Duty to have made the pathway safer in wet conditions
Even if there was no duty to warn of the risk there may have been a duty to modify the pathway to make it safer for visitors to the roadhouse when it was raining.
The common law imposed a duty of care on the Defendant to prevent, insofar as was reasonably practicable, the foreseeable risk of injury or harm to the Plaintiff.
This is a two-step process (Wyong Shire Council v Shirt –  HCA 12)
- Would a reasonable person in the Defendant’s position have foreseen that not making the pathway safer in the wet involved a risk of injury to the Plaintiff?
- If so, how would a reasonable person have responded to that risk?

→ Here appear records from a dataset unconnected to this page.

(* ===== verification/LogWp.v ===== *)
(** * tlog.c: names of log files, and a logic for what is done to them

    The names of the files of a log are names of entries of its directory, and those of
    archives differ among each other and from the rest. Weakest preconditions for the
    programs of LogFile.v. *)

From Stdlib Require Import ZArith Lia.
From Stdlib Require Import Strings.Byte.
From stdpp Require Import base gmap sets list strings pretty.
From S2P Require Import Prelude TlogFormat Tlog Filesys LogFile.

Module LogWp.

Import TlogFormat.
Import Filesys LogFile.
Local Open Scope Z_scope.

(** ** Names *)

Lemma no_slash_app a b : no_slash (a ++ b) <-> no_slash a /\ no_slash b.
Proof. unfold no_slash. rewrite elem_of_app. tauto. Qed.

Lemma no_slash_text p : forallb (fun b => negb (Byte.eqb b slash)) p = true -> no_slash p.
Proof.
  unfold no_slash. induction p as [|b p IH]; cbn; intros H; [by apply not_elem_of_nil|].
  apply andb_true_iff in H as [H1 H2]. apply not_elem_of_cons. split; [|by apply IH].
  intros <-. by vm_compute in H1.
Qed.

Lemma no_slash_pretty_N (x : N) : no_slash (bytes_of (pretty x)).
Proof.
  assert (forall x s, no_slash (bytes_of s) -> no_slash (bytes_of (pretty_N_go x s))) as H.
  { intros y. induction (N.lt_wf_0 y) as [y _ IH]; intros s Hs.
    destruct (decide (0 < y)%N) as [Hy|Hy].
    - rewrite pretty_N_go_step by done. apply IH; [by apply N.div_lt|].
      unfold no_slash in *; cbn. apply not_elem_of_cons. split; [|done].
      unfold pretty_N_char. by repeat case_match.
    - replace y with 0%N by lia. by rewrite pretty_N_go_0. }
  unfold pretty, pretty_N. case_decide; [by apply no_slash_text|].
  apply H. unfold no_slash. by apply not_elem_of_nil.
Qed.

Lemma no_slash_pretty (z : Z) : no_slash (bytes_of (pretty z)).
Proof.
  destruct z as [|p|p]; [apply (no_slash_pretty_N 0)|apply (no_slash_pretty_N (N.pos p))|].
  change (bytes_of (pretty (Z.neg p))) with (x2d :: bytes_of (pretty (N.pos p))).
  unfold no_slash. apply not_elem_of_cons. split; [done|apply no_slash_pretty_N].
Qed.

Lemma no_slash_digits w z : no_slash (bytes_of (digits w z)).
Proof.
  unfold digits. rewrite bytes_of_app. apply no_slash_app. split; [|apply no_slash_pretty].
  induction (w - _)%nat as [|[|k] IH]; [by apply no_slash_text..|].
  unfold no_slash in *. cbn in *. apply not_elem_of_cons. by split.
Qed.

#[export] Hint Resolve no_slash_pretty no_slash_pretty_N no_slash_digits : estuary.

Lemma no_slash_stamp t : no_slash (stamp t).
Proof.
  unfold stamp. rewrite !bytes_of_app, !no_slash_app.
  split_and!; auto with estuary. by apply no_slash_text.
Qed.

(** The names of a log as [_tlog_get_log_name_dir] and [tlog_open] leave them. *)
Record naming_ok (n : naming) : Prop := {
  ok_dir : logdir n <> [];
  ok_name : entry_name (logname n);
  ok_suffix : no_slash (suffix n);
  ok_settled : rename_pending n = false
}.

Section Names.
Context (n : naming) (N_ok : naming_ok n).

Lemma entry_name_app a b : entry_name a -> no_slash b -> entry_name (a ++ b).
Proof.
  intros [[H1 H2] H3] Hb. split; [split|].
  - by destruct a.
  - intros E. destruct a as [|x [|y a]]; [done| |done].
    injection E as -> E. by subst b.
  - by apply no_slash_app.
Qed.

(** The place of the file whose name is the log's with a tail. *)
Definition at_ (x : path) : place := resolve (below (logdir n) (logname n ++ x)).

Lemma at_inj x y : no_slash x -> no_slash y -> at_ x = at_ y -> x = y.
Proof.
  intros Hx Hy E. apply (app_inv_head (logname n)).
  apply (resolve_below_inj (logdir n));
    [apply N_ok|by apply entry_name_app, Hx; apply N_ok|by apply entry_name_app, Hy; apply N_ok|done].
Qed.

Lemma parent_at x : no_slash x -> parent (at_ x) = resolve (logdir n).
Proof. intros Hx. apply parent_below; [apply N_ok|]. apply entry_name_app, Hx. apply N_ok. Qed.

Definition PENDING : path := bytes_of ".pending".
Definition LOCK : path := bytes_of ".lock".

Lemma log_file_at : resolve (log_file n) = at_ [].
Proof. unfold log_file, at_. by rewrite app_nil_r. Qed.
Lemma pending_file_at : resolve (pending_file n) = at_ PENDING.
Proof. done. Qed.
Lemma gzip_file_at : resolve (gzip_file n) = at_ (PENDING ++ GZ).
Proof. done. Qed.
Lemma gzip_file_alt : gzip_file n = pending_file n ++ GZ.
Proof. unfold gzip_file, pending_file, below. by rewrite <- app_assoc, <- app_comm_cons, <- app_assoc. Qed.
Lemma lock_name_at : resolve (lock_name n) = at_ LOCK.
Proof. done. Qed.

(** The tail of the name of an archive. *)
Definition archive_tail (t : tlog_time) (i : nat) : path :=
  bytes_of "-" ++ stamp t ++ match i with O => [] | S _ => bytes_of ("-" ++ pretty i) end ++ suffix n.

Lemma archive_file_at t i : resolve (archive_file n t i) = at_ (archive_tail t i).
Proof. done. Qed.

Lemma no_slash_archive_tail t i : no_slash (archive_tail t i).
Proof.
  unfold archive_tail. rewrite !no_slash_app. split_and!.
  - by apply no_slash_text.
  - apply no_slash_stamp.
  - destruct i; [by apply not_elem_of_nil|]. rewrite bytes_of_app, no_slash_app.
    split; [|apply no_slash_pretty_N]. by apply no_slash_text.
  - apply N_ok.
Qed.

Lemma archive_tail_inj t i j : archive_tail t i = archive_tail t j -> i = j.
Proof.
  unfold archive_tail. intros E%app_inv_head%app_inv_head%app_inv_tail.
  destruct i, j; [done|done|done|]. apply (inj bytes_of) in E.
  by apply (inj (String.app "-")), (inj pretty) in E.
Qed.

Lemma contains_suffix a sub : contains (a ++ sub) sub = true.
Proof.
  induction a as [|b a IH]; cbn.
  - destruct sub; cbn; [done|]. rewrite firstn_all. by rewrite bool_decide_eq_true_2.
  - rewrite IH. apply orb_true_r.
Qed.

Lemma is_archive_name t i : is_archive n (archive_name n t i) = true.
Proof.
  unfold is_archive, archive_name. rewrite !app_assoc. apply andb_true_intro. split.
  - apply contains_suffix.
  - apply bool_decide_eq_true_2. rewrite <- !app_assoc, take_app.
    rewrite take_ge by lia. f_equal. by replace (_ + 1 - _)%nat with 1%nat by lia.
Qed.

(** The names of archives are not those of the other files. *)
Lemma is_archive_tail nm : is_archive n nm = true -> exists y, nm = logname n ++ x2d :: y.
Proof.
  unfold is_archive. intros [_ E%bool_decide_eq_true]%andb_true_iff.
  exists (drop (length (logname n) + 1) nm). rewrite <- (take_drop (length (logname n) + 1) nm) at 1.
  rewrite E, <- app_assoc. done.
Qed.

Lemma archive_place_ne nm y :
  is_archive n nm = true -> no_slash nm -> no_slash y -> head y <> Some x2d ->
  resolve (below (logdir n) nm) <> at_ y.
Proof.
  intros (z & ->)%is_archive_tail [_ Hz]%no_slash_app Hy Hh E.
  apply at_inj in E; [by subst y|done|done].
Qed.

End Names.

(** ** Weakest preconditions

    [wp m Q s l]: from the files [s] and the log [l], whatever is on the screen and
    in the cache of the time, [m] returns, and [Q] holds of what it returns. *)

Definition wp {A} (m : M A) (Q : A -> fs -> logfile -> Prop) (s : fs) (l : logfile) : Prop :=
  forall w, sys w = s -> lf w = l -> exists w' a, m w = Ret (w', a) /\ Q a (sys w') (lf w').

Section Wp.
Context {A B : Type}.
Implicit Types (Q : A -> fs -> logfile -> Prop) (s : fs) (l : logfile).

Lemma wp_ret (a : A) Q s l : Q a s l -> wp (mret a) Q s l.
Proof. intros H w <- <-. by exists w, a. Qed.

Lemma wp_bind (m : M B) (f : B -> M A) Q s l :
  wp m (fun b s l => wp (f b) Q s l) s l -> wp (m ≫= f) Q s l.
Proof.
  intros H w Hs Hl. destruct (H w Hs Hl) as (w1 & b & E & Hf).
  destruct (Hf w1 eq_refl eq_refl) as (w2 & a & E2 & HQ).
  exists w2, a. split; [|done]. unfold mbind, M_bind. rewrite E. done.
Qed.

Lemma wp_mono (m : M A) (Q R : A -> fs -> logfile -> Prop) s l :
  wp m Q s l -> (forall a s' l', Q a s' l' -> R a s' l') -> wp m R s l.
Proof. intros H HQ w Hs Hl. destruct (H w Hs Hl) as (w' & a & E & HR). eauto. Qed.

Lemma wp_sys (f : fs -> fs * A) Q s l :
  (forall s' a, f s = (s', a) -> Q a s' l) -> wp (do_sys f) Q s l.
Proof.
  intros H w <- <-. unfold do_sys. destruct (f (sys w)) as [s' a] eqn:E.
  do 2 eexists. split; [done|]. by apply H.
Qed.

Lemma wp_get (f : logfile -> A) Q s l : Q (f l) s l -> wp (get f) Q s l.
Proof. intros H w <- <-. by exists w, (f (lf w)). Qed.
End Wp.

Lemma wp_modify f (Q : () -> fs -> logfile -> Prop) s l : Q tt s (f l) -> wp (modify f) Q s l.
Proof. intros H w <- <-. do 2 eexists. split; [done|done]. Qed.

Lemma wp_get_sys {A} (f : fs -> A) (Q : A -> fs -> logfile -> Prop) s l :
  Q (f s) s l -> wp (get_sys f) Q s l.
Proof. intros H w <- <-. do 2 eexists. split; [done|done]. Qed.

(** One instruction of a program. *)
Ltac wp_step :=
  match goal with
  | |- wp (mret _) _ _ _ => apply wp_ret
  | |- wp (mbind (M := M) _ _) _ _ _ => apply wp_bind
  | |- wp (get _) _ _ _ => apply wp_get
  | |- wp (get_sys _) _ _ _ => apply wp_get_sys
  | |- wp get_errno _ _ _ => apply wp_get_sys
  | |- wp (modify _) _ _ _ => apply wp_modify
  | |- wp (on_hnd _) _ _ _ => apply wp_modify
  | |- wp (on_opts _) _ _ _ => apply wp_modify
  | |- wp (if bool_decide ?P then _ else _) _ _ _ =>
      first [rewrite (bool_decide_eq_true_2 P) by lia | rewrite (bool_decide_eq_false_2 P) by lia]
  end; cbn beta iota.
Ltac wp_steps := repeat wp_step.
Tactic Notation "wp_call" simple_intropattern(s) simple_intropattern(r) simple_intropattern(E) :=
  apply wp_sys; intros s r E; cbn beta iota.

End LogWp.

The CLA provides as follows:
5B. General principles
(1) A person is not liable for harm caused by that person’s fault in failing to take precautions against a risk of harm unless —
(a) the risk was foreseeable (that is, it is a risk of which the person knew or ought to have known); and
(b) the risk was not insignificant; and
(c) in the circumstances, a reasonable person in the person’s position would have taken those precautions.
(2) In determining whether a reasonable person would have taken precautions against a risk of harm, the court is to consider the following (amongst other relevant things) —
(a) the probability that the harm would occur if care were not taken;
(b) the likely seriousness of the harm;
(c) the burden of taking precautions to avoid the risk of harm;
(d) the social utility of the activity that creates the risk of harm
The court held that there was a foreseeable and not insignificant risk of a person slipping and falling on the wet pathway, and that if a fall occurred there was a probability of physical injury.

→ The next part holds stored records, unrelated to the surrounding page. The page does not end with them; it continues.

Lemma wp_wait_pid h arch lg pnd gz s l (Q : () -> fs -> logfile -> Prop) :
  inv h arch lg pnd gz s l ->
  (forall s' l', holds h s' l' -> Q tt s' l') ->
  wp (wait_pid false) Q s l.
Proof.
  intros I HQ. unfold wait_pid.
  assert (forall s' l' a b c d, inv h a b c d s' l' -> Q tt s' l') as HQ'.
  { intros s' l' a b c d I'. apply HQ. by exists a, b, c, d. }
  do 2 wp_step. case_bool_decide as Hpid; [wp_step; by eapply HQ'|]. wp_step. wp_call s1 r E.
  apply call_cases in E as [(_ & Hs & ->)|[_ E]].
  { wp_steps. eapply HQ'. by eapply inv_same. }
  cbn in E. destruct (children s !! zip_pid (hnd l)) as [[f|]|] eqn:Ec; injection E as <- <-.
  { wp_steps. eapply HQ'. eapply inv_same; [|exact I]. done. }
  2: { wp_steps. eapply HQ'. eapply inv_same; [|exact I]. done. }
  rewrite bool_decide_eq_false_2 by done.
  (* the process has ended *)
  assert (inv h arch lg pnd gz (set_children (delete (zip_pid (hnd l)) (children (ticked s))) (ticked s))
    (with_hnd (set_zip_pid (-1)) l)) as I1.
  { destruct I as [F [H1 H2 H3 H4 H5 H6 H7 H8 H9] C Hh]. split; [|split; try done|done|done].
    - eapply files_frame; [done| |done]. destruct F as [[[]] ]. by split.
    - intros q f Hq. cbn in Hq. apply lookup_delete_Some in Hq as [Hne Hq].
      by apply H9 in Hq as (_ & _ & -> & _). }
  wp_step. wp_step. do 2 wp_step. rewrite (inv_nam _ _ _ _ _ _ _ I1). wp_step.
  eapply wp_archive_gzip; [exact I1|..].
  - intros s2 e _ I2. wp_step. wp_step. eapply wp_remove; [done|]. intros r3 s3 L I3.
    eapply wp_log_unlock; [done|]. intros s4 f4 I4. by eapply HQ'.
  - intros s2 I2 _. wp_step. eapply wp_log_unlock; [done|]. intros s3 f3 I3. by eapply HQ'.
Qed.

(** *** Any events *)

Lemma wp_run_event h e s l (Q : list byte -> fs -> logfile -> Prop) :
  holds h s l -> (forall a s' l', holds (h ++ a) s' l' -> Q a s' l') -> wp (run_event e) Q s l.
Proof.
  intros (arch & lg & pnd & gz & I) HQ. destruct e as [bs| |]; unfold run_event; wp_step.
  - eapply wp_write_ext; [done|]. intros r s' l' a b c d I' _. wp_step. apply HQ. by exists a, b, c, d.
  - eapply wp_wait_pid; [done|]. intros s' l' H'. wp_step. apply HQ. by rewrite app_nil_r.
  - wp_steps. wp_call s' u E. injection E as <- _. wp_step. apply HQ. rewrite app_nil_r.
    destruct (inv_gzip_ends _ _ _ _ _ _ _ (zip_pid (hnd l)) I)
      as [[_ ->]|[[_ ->]|(_ & p' & g' & I')]]; by eexists _, _, _, _.
Qed.

Lemma wp_run_events h es s l (Q : list byte -> fs -> logfile -> Prop) :
  holds h s l -> (forall a s' l', holds (h ++ a) s' l' -> Q a s' l') -> wp (run_events es) Q s l.
Proof.
  revert h s l Q. induction es as [|e es IH]; intros h s l Q H HQ; cbn.
  { wp_step. apply HQ. by rewrite app_nil_r. }
  wp_step. eapply wp_run_event; [done|]. intros a s1 l1 H1.
  wp_step. eapply IH; [done|]. intros b s2 l2 H2. wp_step. apply HQ. by rewrite app_assoc.
Qed.

(** *** Writes without failures and without compression *)

(** The archives are longer than the limit, and no file exceeds it by more than [m]. *)
Definition bounded (m : Z) (arch : list (option path * list byte)) (lg : option (list byte)) : Prop :=
  Forall (fun e => limit < Z.of_nat (length e) <= limit + m) arch.*2
  /\ Z.of_nat (length (chunk lg)) <= limit + m.

Definition settled l (lg : option (list byte)) : Prop :=
  calm l /\ last_try (hnd l) = 0
  /\ (0 < fd (hnd l) \/ filesize (hnd l) = 0 /\ Z.of_nat (length (chunk lg)) <= limit).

Thus, the important question was: how would a reasonable person in the position of the owners have responded to that risk?
In Department of Housing and Works v Smith [No 2]  WASCA 25 the court articulated the important principles in considering cases of alleged breach of duty by an occupier or lessor:
- What would have been reasonable and practicable for the occupier or lessor to have done?
- This is not to be undertaken in hindsight, looking backwards to identify what could have avoided the injury.
- contemporary standards within the community are relevant in determining what is reasonable.
- reasonableness may require no response.
- the occurrence of a foreseeable risk does not establish unreasonableness.
There is a duty on the Plaintiff to take reasonable care for his own safety, and the Defendant is entitled to rely upon this (Ratewave Pty Ltd v BJ Illingby  NSWCA 103).
In Jones v Bartlett (2000) 205 CLR 166 the court held that there is no such thing as absolute safety. Simply because a house could be made safer does not mean it is dangerous or defective.
The court then held that “the risk of a person who was exercising reasonable care for his or her own safety slipping was very low”.
The court then went on to discuss what precautions would a reasonable person in the Defendant have taken, if any, in foresight, to prevent the risk of a slip. The court held that a reasonable person would not have installed drains at the side of the pathway nor guttering along the adjacent roof nor to coat the pathway with a non‑slip surface, as contended for by the Plaintiff. The court held that this was a case where the Defendant would have done nothing.
Having found that there was no breach of duty the court dismissed the claim.